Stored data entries
----

(** X19: a missing feature column is found last.  On a plain [DataFrame]
    with its coordinate columns, [add_events_data] without a datetime
    column first writes [geometry] into the caller's table, stores the
    whole reprojected table in the session and extends [events_features];
    only then the selection of the columns raises [KeyError] (tagged here
    with the first feature column that the table lacks). *)
Theorem add_events_data_missing_feature
    events_data_arg lat_col lon_col present missing rest datetime_format w df lon lat pts :
  objects w !! events_data_arg = Some df ->
  df_geo df = false ->
  df_crs df = None ->
  column df lon_col = Some lon ->
  column df lat_col = Some lat ->
  points_from_xy lon lat = Ok pts ->
  Forall (fun c => c = "geometry" \/ is_Some (column df c)) present ->
  missing <> "geometry" ->
  column df missing = None ->
  let r := add_events_data events_data_arg None lat_col lon_col
             (present ++ missing :: rest) datetime_format w in
  fst r = Raise (KeyError missing)
  /\ objects (snd r) !! events_data_arg = Some (set_column df "geometry" pts)
  /\ (exists ev, events_data (self (snd r)) = Some ev
                 /\ column_names ev = column_names (set_column df "geometry" pts)
                 /\ df_crs ev = Some (crs (self w)))
  /\ events_features (self (snd r))
     = events_features (self w) ++ present ++ missing :: rest.
Proof.
  intros Hobj Hgeo Hcrs Hlon Hlat Hpts Hpresent Hne Hmiss r.
  set (g := mkDataFrame true (Some (crs (self w))) (df_index df)
              (assign_col "geometry"
                 (map (reproject_value "epsg:4326" (crs (self w))) pts)
                 (assign_col "geometry" pts (df_columns df)))).
  assert (Hsel : select_columns g ((present ++ missing :: rest) ++ ["geometry"])
                 = Raise (KeyError missing)).
  { unfold select_columns. rewrite <- app_assoc. simpl.
    rewrite (rmapM_first_error _ present missing (rest ++ ["geometry"]) (KeyError missing)).
    - reflexivity.
    - eapply Forall_impl; [exact Hpresent|]. intros c Hc. simpl in Hc.
      unfold get_column, column, g. simpl.
      destruct (String.eqb_spec c "geometry") as [->|Hcg].
      + rewrite lookup_col_assign_eq. simpl. eauto.
      + destruct Hc as [?|[v Hv]]; [congruence|].
        rewrite !lookup_col_assign_ne by exact Hcg.
        unfold column in Hv. rewrite Hv. simpl. eauto.
    - unfold get_column, column, g. simpl.
      rewrite !lookup_col_assign_ne by exact Hne.
      unfold column in Hmiss. rewrite Hmiss. reflexivity. }
  assert (Hrun : r = (Raise (KeyError missing),
                      mkWorld (<[events_data_arg := set_column df "geometry" pts]> (objects w))
                        (stdout w)
                        (mkDataAggregator (crs (self w)) (time_indexes (self w))
                           (geo_index (self w))
                           (events_features (self w) ++ present ++ missing :: rest)
                           (geo_features (self w)) (max_borders (self w)) (Some g)
                           (geo_discretization (self w))))).
  { unfold r, add_events_data, pbind, get_self, deref, store, lift, get_column.
    rewrite Hobj, Hgeo. simpl. rewrite Hlon, Hlat, Hpts. simpl.
    unfold set_crs, GeoDataFrame. simpl. rewrite Hcrs. simpl.
    unfold to_crs, get_column, column. simpl. rewrite lookup_col_assign_eq. simpl.
    unfold set_events_data, set_events_features, modify_self, unwrap, pret. simpl.
    fold g. rewrite Hsel. reflexivity. }
  rewrite Hrun. simpl.
  split; [reflexivity|]. split; [apply lookup_insert_eq|]. split; [|reflexivity].
  exists g. split; [reflexivity|]. split; [|reflexivity].
  unfold g, column_names. simpl. apply names_assign_col_present.
  rewrite lookup_col_assign_eq. eauto.
Qed.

----

• PROBLEM DETAILS: Look over the records above and filter for each line with the word "intros".

• OUTPUT FOR THIS TASK:
  intros Hobj Hgeo Hcrs Hlon Hlat Hpts Hpresent Hne Hmiss r.
    - eapply Forall_impl; [exact Hpresent|]. intros c Hc. simpl in Hc.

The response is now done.